2000 Mercury Mountaineer "missing" when temp over 92 Degrees

repair
mercury
mountaineer

#1

For 2 years when the temperature outside is 92 degrees or above the RPM’s will drop. Only once has it completely died. Typcally it will stall for a couple of seconds and re-engage. Only a problem when I am pulling out in traffic. Just had the “mass air control sensor” cleaned and it helped, but after 2 days the problem is back, however not as bad. Also added STP to my most recent tank of gas. Any ideas of what the heck it is? Not sure if it matters, but I have about 145,000 miles on the truck. Thank you in advance for any help! PS: Ford thinks it “could be” the fuel pump and/or regulator. I’m just not ready to spend $1000.00 on a guess!


#2

Don’t spend $1000 on a guess. Pay $70-$100 for a diagnosis which if is incorrect you don’t have to pay for the bad repair. If the dealer is unwilling to do a diagnosis they are willing to stand behind then go to an independent shop that is.


#3

They will do that?! Thanks!


#4

No they won’t do that, nor should they. Auto repair is not quite that simple and nothing is etched in stone. Forty years ago a half decent mechanic could go over a car and within 10 minutes tell you why it won’t run.

Now a vehicle that acts up may be acting up due to half a dozen things at once. There is a perception that a mechanic can scan the car, get the code, replace a part, and problem solved. Not. There are too many things that can act up for which there is no code at all and for which there really is no valid test.
In some factory service manuals you will find procedures that state (paraphrased) “if all tests show blah, blah, blah, to be good, etc. then try replacing this that or the other to see if it fixes the problem”.

First off, get the vehicle scanned. AutoZone, Checkers, etc. will do this for you free.
Since the MAF has recently been considered what should be done is to go over every inch of the intake tract between the throttle body and the air filter. Any air leak due to a vacuum or breather hose crack, loose intake boot or air filter housing, etc. will affect the MAF.
The symptom may mimic a MAF but it’s not the MAF doing it.
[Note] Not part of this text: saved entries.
Lemma compress_length (hash : list Z) (block : Node.Buffer) :
  length (Node.compress hash block) = length hash.
Proof.
  unfold Node.compress. rewrite length_map, length_combine, rounds_length. lia.
Qed.

Lemma bigEndian_length (width : nat) (x : Z) : length (Node.bigEndian width x) = width.
Proof. induction width as [|k IH]; [reflexivity |]. simpl. now rewrite IH. Qed.

Lemma bigEndian_bytes (width : nat) (x : Z) : Forall isByte (Node.bigEndian width x).
Proof.
  induction width as [|k IH]; [constructor |].
  simpl. constructor; [| exact IH]. unfold isByte. apply Z.mod_pos_bound. lia.
Qed.

Lemma sha256_length (msg : Node.Buffer) : length (Node.sha256 msg) = 32%nat.
Proof.
  unfold Node.sha256.
  assert (Hhash : forall blocks hash,
            length hash = 8%nat -> length (fold_left Node.compress blocks hash) = 8%nat).
  { induction blocks as [|block blocks IH]; intros hash Hlen; [exact Hlen |].
    simpl. apply IH. now rewrite compress_length. }
  specialize (Hhash (Node.groupsOf (length (Node.padMessage msg)) 64 (Node.padMessage msg))
                Node.initialHash eq_refl).
  destruct (fold_left Node.compress _ Node.initialHash)
    as [|h0 [|h1 [|h2 [|h3 [|h4 [|h5 [|h6 [|h7 [|h8 rest]]]]]]]]]; try discriminate.
  reflexivity.
Qed.

Lemma sha256_bytes (msg : Node.Buffer) : Forall isByte (Node.sha256 msg).
Proof.
  unfold Node.sha256. apply Forall_flat_map, Forall_forall.
  intros word _. apply bigEndian_bytes.
Qed.

Lemma formEncode_confined (s : string) :
  Forall (fun b => isFormSafe b = true /\ b <> 38 /\ b <> 61 /\ b <> 35 /\ b <> 63)
         (Node.bytesOf (Node.formEncode s)).
Proof.
  pose proof (formEncode_safe s) as Hsafe. unfold allBytes in Hsafe.
  rewrite forallb_forall in Hsafe. apply List.Forall_forall. intros b Hb.
  specialize (Hsafe b Hb). split; [exact Hsafe |].
  unfold isFormSafe, Node.isUnreserved in Hsafe. lia.
Qed.

(** Known answers: FIPS 180-4 for "abc", RFC 7636 appendix B for the
    challenge. *)
Example sha256_abc :
  Node.toHex (Node.sha256 (Node.bytesOf "abc")) =
  "ba7816bf8f01cfea414140de5dae2223b00361a396177a9cb410ff61f20015ad".
Proof. vm_compute. reflexivity. Qed.

Example challenge_rfc7636 :
  generateCodeChallenge "dBjftJeZ4CVP-mB92K27uhbUJU1p1r_wW1gFWFOEjXk" =
  "E9Melhoa2OwvFrEMTJguCHaoeK1t8URWbuGJSstw-cM".
Proof. vm_compute. reflexivity. Qed.

(** *** The lifecycle, continued *)

Lemma upcoming_length (w : World) (offset n : nat) : length (upcoming w offset n) = n.
Proof. unfold upcoming. now rewrite length_map, length_seq. Qed.

Lemma upcoming_bytes (w : World) (offset n : nat) : Forall isByte (upcoming w offset n).
Proof.
  unfold upcoming. apply Forall_map, Forall_forall. intros i _.
  unfold isByte. apply Z.mod_pos_bound. lia.
Qed.

Section FurtherProperties.
Variable env : ProcessEnv.

Lemma generateAuthUrl_unfold (state codeVerifier : string) :
  generateAuthUrl env state codeVerifier =
    "https://www.canva.com/api/oauth/authorize?client_id="
    +:+ Node.formEncode (CANVA_CLIENT_ID env)
    +:+ "&response_type=code&redirect_uri="
    +:+ Node.formEncode (CANVA_REDIRECT_URI env)
    +:+ "&state=" +:+ Node.formEncode state
    +:+ "&scope=asset%3Aread+asset%3Awrite+comment%3Aread+comment%3Awrite+design%3Acontent%3Aread+design%3Acontent%3Awrite+design%3Ameta%3Aread+folder%3Aread+folder%3Awrite+profile%3Aread&code_challenge="
    +:+ Node.formEncode (generateCodeChallenge codeVerifier)
    +:+ "&code_challenge_method=S256".
Proof.
  unfold generateAuthUrl, Node.paramsToString.
  cbn [map Node.joinWith fst snd].
  change (Node.formEncode "client_id") with "client_id".
  change (Node.formEncode "response_type") with "response_type".
  change (Node.formEncode "code") with "code".
  change (Node.formEncode "redirect_uri") with "redirect_uri".
  change (Node.formEncode "state") with "state".
  change (Node.formEncode "scope") with "scope".
  change (Node.formEncode "code_challenge") with "code_challenge".
  change (Node.formEncode "code_challenge_method") with "code_challenge_method".
  change (Node.formEncode "S256") with "S256".
  change (Node.formEncode (Node.joinWith " " scopes)) with
    "asset%3Aread+asset%3Awrite+comment%3Aread+comment%3Awrite+design%3Acontent%3Aread+design%3Acontent%3Awrite+design%3Ameta%3Aread+folder%3Aread+folder%3Awrite+profile%3Aread".
  rewrite !append_assoc. reflexivity.
Qed.

Lemma callTool_gate (sid : string) (request : CallToolRequest) (w : World) :
  authSessions w !! sid = None ->
  callTool env sid request w =
  (Ok (TextContent
         (authenticationPrompt
            (generateAuthUrl env (Node.toHex (upcoming w 0 16))
               (Node.toBase64url (upcoming w 16 32))))),
   withPendingAuthStates
     (insert (Node.toHex (upcoming w 0 16))
        {| sessionId := sid; createdAt := now w;
           codeVerifier := Node.toBase64url (upcoming w 16 32) |})
     (afterDraw 32 (afterDraw 16 w))).
Proof.
  intros Hnone. unfold callTool, generateCodeVerifier. run. rewrite Hnone.
  unfold randomBytes. cbn beta iota delta [drawn entropy now fst snd].
  rewrite upcoming_now. reflexivity.
Qed.

Lemma callTool_authenticated (sid : string) (s : Session) (request : CallToolRequest) (w : World) :
  authSessions w !! sid = Some s ->
  callTool env sid request w = toolSwitch env sid request w.
Proof. intros Hs. unfold callTool. run. now rewrite Hs. Qed.

(** C1: for a session without a record, the handler answers any
    request (accepted, refused by the parser or naming no tool) with
    the authentication prompt, whose text ends in the authorization URL
    [https://www.canva.com/api/oauth/authorize?...]: the URL carries
    the configured client id and redirect URI form-encoded and, as they
    are, the state token and the S256 challenge of the code verifier.
    The handler hands nothing to [fetch], leaves the token store and
    the replies of both services untouched, and files the pending
    authorization under the state token. The token is new in that it
    is the 32 hexadecimal digits of the next 16 bytes of the random
    source, which the call uses up together with the 32 bytes of the
    verifier; the code does not compare it with the tokens already
    filed, and where it is not among them the registry grows by this
    one entry. *)
Theorem callTool_unauthenticated (sid : string) (request : CallToolRequest) (w : World) :
  authSessions w !! sid = None ->
  let state := Node.toHex (upcoming w 0 16) in
  let codeVerifier := Node.toBase64url (upcoming w 16 32) in
  let w' := (callTool env sid request w).2 in
  (callTool env sid request w).1 =
    Ok (TextContent
          ("Please authenticate with Canva to use this feature. Visit: "
           +:+ "https://www.canva.com/api/oauth/authorize?client_id="
           +:+ Node.formEncode (CANVA_CLIENT_ID env)
           +:+ "&response_type=code&redirect_uri="
           +:+ Node.formEncode (CANVA_REDIRECT_URI env)
           +:+ "&state=" +:+ state
           +:+ "&scope=asset%3Aread+asset%3Awrite+comment%3Aread+comment%3Awrite+design%3Acontent%3Aread+design%3Acontent%3Awrite+design%3Ameta%3Aread+folder%3Aread+folder%3Awrite+profile%3Aread&code_challenge="
           +:+ generateCodeChallenge codeVerifier
           +:+ "&code_challenge_method=S256"))
  /\ String.length state = 32%nat
  /\ allBytes isHexDigit state = true
  /\ authSessions w' = authSessions w
  /\ sent w' = sent w
  /\ tokenEndpoint w' = tokenEndpoint w
  /\ canvaApi w' = canvaApi w
  /\ drawn w' = (drawn w + 48)%nat
  /\ pendingAuthStates w' =
       <[state := {| sessionId := sid; createdAt := now w; codeVerifier := codeVerifier |}]>
         (pendingAuthStates w)
  /\ (pendingAuthStates w !! state = None ->
      size (pendingAuthStates w') = S (size (pendingAuthStates w))).
Proof.
  intros Hnone state codeVerifier w'. subst state codeVerifier w'.
  rewrite (callTool_gate sid request w Hnone). cbn [fst snd].
  split.
  { unfold authenticationPrompt. rewrite generateAuthUrl_unfold.
    rewrite (formEncode_unreserved (Node.toHex _)).
    2:{ apply (allBytes_weaken isHexDigit); [apply hexDigit_unreserved |].
        apply toHex_digits, upcoming_bytes. }
    rewrite (formEncode_unreserved (generateCodeChallenge _)).
    2:{ apply (allBytes_weaken isBase64url); [apply base64url_unreserved |].
        unfold generateCodeChallenge. apply toBase64url_alphabet, sha256_bytes. }
    reflexivity. }
  split; [now rewrite toHex_length, upcoming_length |].
  split; [apply toHex_digits, upcoming_bytes |].
  do 4 (split; [reflexivity |]).
  split; [simpl; lia |].
  split; [reflexivity |].
  intros Hunused. simpl. now apply map_size_insert_None.
Qed.

(** X1: whatever bytes the random source hands out, the code verifier
    is a string of 43 characters of the base64url alphabet, and making
    it draws 32 bytes and changes nothing else. *)
Theorem generateCodeVerifier_format (w : World) :
  exists verifier,
    generateCodeVerifier w = (Ok verifier, afterDraw 32 w)
    /\ String.length verifier = 43%nat
    /\ allBytes isBase64url verifier = true.
Proof.
  exists (Node.toBase64url (upcoming w 0 32)). split; [| split].
  - unfold generateCodeVerifier, randomBytes. run. now rewrite upcoming_now.
  - now rewrite toBase64url_length, upcoming_length.
  - apply toBase64url_alphabet, upcoming_bytes.
Qed.

(** X2: for every verifier the code challenge is a string of 43
    characters of the base64url alphabet. *)
Theorem generateCodeChallenge_format (verifier : string) :
  String.length (generateCodeChallenge verifier) = 43%nat
  /\ allBytes isBase64url (generateCodeChallenge verifier) = true.
Proof.
  unfold generateCodeChallenge. split.
  - now rewrite toBase64url_length, sha256_length.
  - apply toBase64url_alphabet, sha256_bytes.
Qed.

(** X3: the prompt of an unauthenticated call and the registry agree:
    the URL carries, unescaped, a state token of 32 lower-case
    hexadecimal digits and the S256 challenge of a verifier, and the
    pending authorization filed under that very token holds the
    session, the clock reading and that verifier. *)
Theorem authorization_url_names_pending_entry
    (sid : string) (request : CallToolRequest) (w : World) :
  authSessions w !! sid = None ->
  exists token verifier,
    String.length token = 32%nat
    /\ allBytes isHexDigit token = true
    /\ pendingAuthStates (callTool env sid request w).2 !! token =
         Some {| sessionId := sid; createdAt := now w; codeVerifier := verifier |}
    /\ (callTool env sid request w).1 =
         Ok (TextContent
               ("Please authenticate with Canva to use this feature. Visit: "
                +:+ "https://www.canva.com/api/oauth/authorize?client_id="
                +:+ Node.formEncode (CANVA_CLIENT_ID env)
                +:+ "&response_type=code&redirect_uri="
                +:+ Node.formEncode (CANVA_REDIRECT_URI env)
                +:+ "&state=" +:+ token
                +:+ "&scope=asset%3Aread+asset%3Awrite+comment%3Aread+comment%3Awrite+design%3Acontent%3Aread+design%3Acontent%3Awrite+design%3Ameta%3Aread+folder%3Aread+folder%3Awrite+profile%3Aread&code_challenge="
                +:+ generateCodeChallenge verifier
                +:+ "&code_challenge_method=S256")).
Proof.
  intros Hnone. rewrite (callTool_gate sid request w Hnone).
  exists (Node.toHex (upcoming w 0 16)), (Node.toBase64url (upcoming w 16 32)).
  split; [now rewrite toHex_length, upcoming_length |].
  split; [apply toHex_digits, upcoming_bytes |].
  split; [apply lookup_insert_eq |].
  cbn [fst]. unfold authenticationPrompt. rewrite generateAuthUrl_unfold.
  rewrite (formEncode_unreserved (Node.toHex _)).
  2:{ apply (allBytes_weaken isHexDigit); [apply hexDigit_unreserved |].
      apply toHex_digits, upcoming_bytes. }
  rewrite (formEncode_unreserved (generateCodeChallenge _)).
  2:{ apply (allBytes_weaken isBase64url); [apply base64url_unreserved |].
      unfold generateCodeChallenge. apply toBase64url_alphabet, sha256_bytes. }
  reflexivity.
Qed.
It could also be the fuel pump acting up; especially if the vehicle has not had the fuel filter changed on a regular basis. A semi-clogged filter can kill a fuel pump but at this point examine the intake tract for leaks, no matter how small.


#5

This truck does have a fuel pressure test port. When it is acting up, a fuel pressure gauge can be attached in a matter of minutes and give you a reading of the fuel pressure system to determine if it is the problem. No need to spend $1000 on a new fuel pump and regulator on a guess. Replacing the fuel filter every 60,000 miles is a good idea. The filter is about $20-30, and takes almost no time to change. The only tool required is a disconnect tool to release the quick connections on both sides of the fuel line.


#6

Thank YOU so much for taking the time to respond! Awesome!!!


#7

Hmmm…Where I work we get paid 1.2 hours to do a diagnosis. If our diagnosis is wrong, we get to try again, only we don’t get paid a second time. So yes, there are shops that stand behind their diagnosis. I can’t believe there are shops that wouldn’t stand behind their work, that’s pathetic.